Theme: Creation and Imagination Keynote speaker: Daniel McInerny
Daniel McInerny is associate professor and chair of the philosophy department at Christendom College. He is also a novelist and dramatist. As both a theorist and practitioner of literary art, McInerny brings a combination of technical precision and down-to-earth relevance to Christian conversations around writing and literature.
As a philosopher of the arts, he is foremost interested in reactivating an Aristotelian understanding of art as mimesis or imitation. His 2024 book on the arts, "Beauty and Imitation," was described by one reviewer as "literally the best book on beauty that I have ever read: the most convincing, clear, and comprehensive; the most eye-opening and satisfying; the most insightful and delightful." McInerny is currently working on a sequel to this, centred around the philosophy of creativity.

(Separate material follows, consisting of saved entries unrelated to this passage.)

(* ===== verification/IdentityExtractor.v ===== *)
(** * Who is calling: src/src/application/auth/identity_extractor.cpp

    [extract] reads the access token of a message and the player it names. [leased] is the
    answer of the pool of read connections: [None] without a pool, else whether it has a
    session. The result type is that of [application/result.h]. *)
From stdpp Require Import gmap strings.
From S2P Require Import Prelude Types Notation Storage AccountStore Token Json.
Open Scope Z_scope.

(** ** Results *)

Inductive ResultCode := Ok | Unauthorized | NotFound | Unavailable | Conflict | InvalidInput | NotYourTurn | IllegalMove | RateLimited.

#[export] Instance ResultCode_eq : EqDecision ResultCode.
Proof. solve_decision. Defined.

(** [value] is only meaningful when the code is [Ok]. *)
Record Result (T : Type) := mkResult { code : ResultCode; reason : str; value : option T }.
Arguments mkResult {T}. Arguments code {T}. Arguments reason {T}. Arguments value {T}.

Definition ok {T} (v : T) : Result T := mkResult Ok [] (Some v).
Definition err {T} (c : ResultCode) (why : str) : Result T := mkResult c why None.
Definition is_ok {T} (r : Result T) : bool := bool_decide (code r = Ok).

(** ** Identities *)

Record AuthenticatedIdentity := mkAuthenticated { id_player : Z; id_username : str; id_elo : Z }.

(** [db_] and [signer_] may be null. *)
Record IdentityExtractor := mkExtractor { db_ : bool; signer_ : option (list Z) }.

Definition fail (message : str) : Result AuthenticatedIdentity := err Unauthorized message.

Definition NOT_CONFIGURED : str := lit "Authentication is not configured on this server".
(** The em dash of the source, in UTF-8. *)
Definition DASH : str := map ascii_of_N [226; 128; 148]%N.
Definition MISSING_TOKEN : str := lit "Missing 'access_token' " ++ DASH ++ lit " please sign in".
Definition BAD_SESSION : str := lit "Session invalid or expired " ++ DASH ++ lit " please sign in again".
Definition NO_ACCOUNT : str := lit "Account no longer exists " ++ DASH ++ lit " please sign in again".
Definition RETRY : str := lit "Authentication is temporarily unavailable. Please retry; you are not signed out.".

Section extractor.
Context `{JC : ClaimsJson} `{J : Json}.

Definition extract (x : IdentityExtractor) (now : Z) (leased : option bool) (msg : json)
    : IO AccountTables (Result AuthenticatedIdentity) :=
  if negb (db_ x) then mret (fail NOT_CONFIGURED) else
  match signer_ x with
  | None => mret (fail NOT_CONFIGURED)
  | Some key =>
      match string_field (lit "access_token") msg with
      | None => mret (fail MISSING_TOKEN)
      | Some token =>
          match verify_access key token now with
          | None => mret (fail BAD_SESSION)
          | Some claims =>
              if bool_decide (leased = Some false) then mret (err Unavailable RETRY) else
              profile ← exec (select (find_player (player_id claims)));
              mret (match profile : string + list PlayerRow with
                    | inl _ => err Unavailable RETRY
                    | inr [] => fail NO_ACCOUNT
                    | inr (p :: _) =>
                        if negb (pl_epoch p =? token_epoch claims) then fail BAD_SESSION
                        else ok (mkAuthenticated (player_id claims) (pl_username p) (pl_elo p))
                    end)
          end
      end
  end.
End extractor.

McInerny's novel "The Good Death of Kate Montclair" (2023) depicts a brave woman in midlife struggling to come to terms with a terminal diagnosis by joining an apparently innocent death discussion group. Hailed by writer Maya Sinha as “an instant classic of 21st-century Catholic fiction,” it deals with one of our culture's most hotly contested issues, euthanasia, as well as with the themes of conscience as an argument for God’s existence, and bespoke spirituality and ritual in our contemporary world. McInerny has also authored a play, The Actor, about the subversive wartime theatrical activities of the young Karol Wojtyla, the man who would become Saint John Paul II.